Все это Ки вспомнил за долю секунды, и воспоминание вынудило его отшатнуться от шушукающихся у высоких кустов женщин. Вспоминать остальное он не находил в себе смелости. Слишком шокирующим казалось его прошлое.

Синий чертенок, прячущийся за цветочной клумбой и нервно размахивающий тремя тонкими хвостами из стороны в сторону, заметил недоумевающий взгляд Ки, направленный в его сторону, и тотчас бросился наутек. Юноша не преминул воспользоваться возможностью удрать от прошлого, кинувшись ему вслед в плотный туман, жадно съедающий все звуки. Поначалу Ки несся на всех парах, не столько преследуя подслушивавшего, сколько удаляясь от того, что принесло ему боль. Затем его бег замедлился – с появлением ощущения, точно не он преследует, а преследуют его.

Туман клубился, скрывая от него тяжелый взгляд в сопровождении хриплого дыхания, но пропуская враждебность, исходящую от прячущегося в молочной белизне существа. Юноша уже давно потерял след чертенка и двигался вперед по инерции, а теперь его подгонял и неожиданный страх. Казалось, чего можно бояться во сне? Но окружающий его мир чувствовался настолько реальным, что заглушить вопящий в ужасе голосок не удавалось.

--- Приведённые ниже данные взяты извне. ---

(** Giving a cluster back. *)
Lemma undo_one vol v1 v2 c :
  layout_ok vol -> 0 < free_clusters vol <= total_clusters vol -> data_cluster vol c -> entry vol c = 0 ->
  keeps_used vol v1 -> (forall x, data_cluster vol x -> x <> c -> entry v1 x = entry vol x) ->
  free_clusters v1 = free_clusters vol - 1 -> terminated v1 c [c] END_FAT_ENTRY -> same_files v1 v2 ->
  same_files vol (snd (clear_fat_chain v2 c)).
Proof.
  intros Hlo Hfree Hc Hz Hk Ho Hf Ht [Hlv Hst Hfv Hcv]. pose proof (ku_bpb _ _ Hk) as Eb. pose proof Hst as [Eb2 He2].
  destruct (clear_fat_chain_ok v2 c [c] END_FAT_ENTRY (lo_fat _ Hlv)) as (v & -> & Hv & Hfr & Hla); [by eapply terminated_same|done|].
  cbn [snd length]. pose proof (fat_is_bpb _ _ _ Hv) as Eb3. pose proof (total_small vol Hlo). split.
  - apply (layout_frame v2); [apply Hv|apply Hv|done].
  - split; [congruence|]. intros x Hx. rewrite (fi_entry _ _ _ Hv) by (unfold data_cluster in *; by rewrite Eb2, Eb).
    unfold freed. destruct (decide (x ∈ [c])) as [->%list_elem_of_singleton|Hn]; [done|].
    rewrite He2 by (unfold data_cluster in *; by rewrite Eb). apply Ho; [done|]. set_solver.
  - rewrite Hfr, Hfv, Hf. rewrite u32_small; simpl; lia.
  - intros s Hs. pose proof (file_block_out _ _ Hs) as Hn. rewrite (frame_cache v2 v); [|apply Hv|].
    + rewrite Hcv; [by apply Hk|]. unfold file_block in *. by rewrite Eb.
    + unfold in_fats in *. by rewrite Eb2, Eb.
Qed.
(* ===== verification/Tree.v ===== *)
(** Moving ([dosfs_rename], file.c): the parents of the nodes in memory keep
    leading to the root, whatever is moved; and what becomes of the entries of
    the two directories, the entry that is lost included. *)
From Stdlib Require Import String.
From stdpp Require Import base gmap list relations.
From Stdlib Require Import ZArith Lia.
From S2P Require Import Prelude Errors Volume Fat FatEntry FatIoctl FatTable FatChain FatAlloc Sample FatSpec Vcache Dlist Util Attr Iter Stream StreamSpec Dirent EntrySpec Resize ResizeSpec Dir DirScan LongName DirCreate Encodings EncodingsSpec NameLaws DirSpec CreateSpec VnodeId Dosfs MountSpec FileMap File Hooks Lookups Consistency FileSpec Frame NewDir MkdirSpec.

Implicit Types vol v : nspace.
Implicit Types w : world.
Implicit Types n : vnode.

(** ** Paths *)

Definition root_id w : Z := vnid (root_vnode (w_vol w)).

(** The node can be reached: its parents lead to the root. *)
Inductive in_tree w : Z -> Prop :=
| tree_root : in_tree w (root_id w)
| tree_up id n : node_at w id = Some n -> in_tree w (dir_vnid n) -> in_tree w id.

(** Every node on the way to the root is a directory. *)
Inductive dir_path w : Z -> Prop :=
| path_root : flag (mode (root_vnode (w_vol w))) FAT_SUBDIR = true -> dir_path w (root_id w)
| path_up id n :
    node_at w id = Some n -> flag (mode n) FAT_SUBDIR = true -> dir_path w (dir_vnid n) -> dir_path w id.

(** The way to the root does not lead through [f]. *)
Inductive avoids w (f : Z) : Z -> Prop :=
| avoids_root : root_id w <> f -> avoids w f (root_id w)
| avoids_up id n : id <> f -> node_at w id = Some n -> avoids w f (dir_vnid n) -> avoids w f id.

(** Every node is kept under its id. *)
Definition keyed w : Prop := forall id n, node_at w id = Some n -> vnid n = id.

(** ** Changes that move nothing *)

Record grown w w' : Prop := {
  gr_root : root_id w' = root_id w;
  gr_keyed : keyed w -> keyed w';
  gr_node : keyed w -> forall id n, node_at w id = Some n -> exists n', node_at w' id = Some n' /\ ident n' = ident n
}.

#[export] Instance grown_preorder : PreOrder grown.
Proof.
  split; [split; eauto|]. intros x y z [R1 K1 N1] [R2 K2 N2]. split; [congruence|auto|].
  intros K id n Hn. destruct (N1 K id n Hn) as (n1 & H1 & E1). destruct (N2 (K1 K) id n1 H1) as (n2 & H2 & E2).
  exists n2. split; [done|congruence].
Qed.

Lemma ident_eq n n' : ident n' = ident n -> vnid n' = vnid n /\ dir_vnid n' = dir_vnid n /\ mode n' = mode n.
Proof. unfold ident. intros [= -> -> ->]. done. Qed.

Lemma grown_tree w w' id : keyed w -> grown w w' -> in_tree w id -> in_tree w' id.
Proof.
  intros K G. induction 1 as [|id n Hn _ IH]; [rewrite <-(gr_root _ _ G); constructor|].
  destruct (gr_node _ _ G K id n Hn) as (n' & Hn' & (_ & E & _)%ident_eq). apply (tree_up _ _ n'); [done|by rewrite E].
Qed.

Lemma grown_avoids w w' f id : keyed w -> grown w w' -> avoids w f id -> avoids w' f id.
Proof.
  intros K G. induction 1 as [Hr|id n Hne Hn _ IH].
  - rewrite <-(gr_root _ _ G) in Hr |- *. by constructor.
  - destruct (gr_node _ _ G K id n Hn) as (n' & Hn' & (_ & E & _)%ident_eq). apply (avoids_up _ _ _ n'); [done|done|by rewrite E].
Qed.

Lemma node_at_vol w v id : root_vnode v = root_vnode (w_vol w) -> node_at (with_vol v w) id = node_at w id.
Proof. intros E. unfold node_at. simpl. by rewrite E. Qed.

Lemma grown_vol w v : fixed v = fixed (w_vol w) -> grown w (with_vol v w).
Proof.
  intros E. assert (Er : root_vnode v = root_vnode (w_vol w)) by (unfold fixed in E; congruence).
  split; [unfold root_id; simpl; by rewrite Er| |].
  - intros K id n. rewrite node_at_vol by done. apply K.
  - intros K id n. rewrite node_at_vol by done. eauto.
Qed.

Lemma grown_removed id w : grown w (remove_vnode id w).
Proof. split; [done|by intros K|]. intros _ x n Hn. by exists n. Qed.

Lemma keyed_intro w : (forall id n, w_nodes w !! id = Some n -> vnid n = id) -> keyed w.
Proof. intros K id n. unfold node_at. destruct (Z.eqb_spec id (vnid (root_vnode (w_vol w)))) as [->|]; [congruence|apply K]. Qed.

Подул ветер, прогоняя туман прочь, и юноша понял, сколько пользы ранее он на самом деле приносил. Таяла белизна и сквозь нее начали проступать очертания сотен и сотен существ, заключивших его в круг и давно двигавшихся вместе с ним. Дрожь пробрала его до самых костей, когда он увидел лица. Десятки и десятки существ, одетых в то же, во что в обычной жизни одевался он сам, но лица их масками прикрывали листы бумаги, на которых кто-то очень талантливый изобразил карандашом его лицо. Портреты были одинаковыми до последней черточки и тем больше жути наводили на его и без того утопающее в страхе сознание. Его портреты скалились и шипели, вынуждая его двигаться вперед, а те, что были спереди, двигались вместе с ним, не размыкая рядов, но и не мешая ему идти.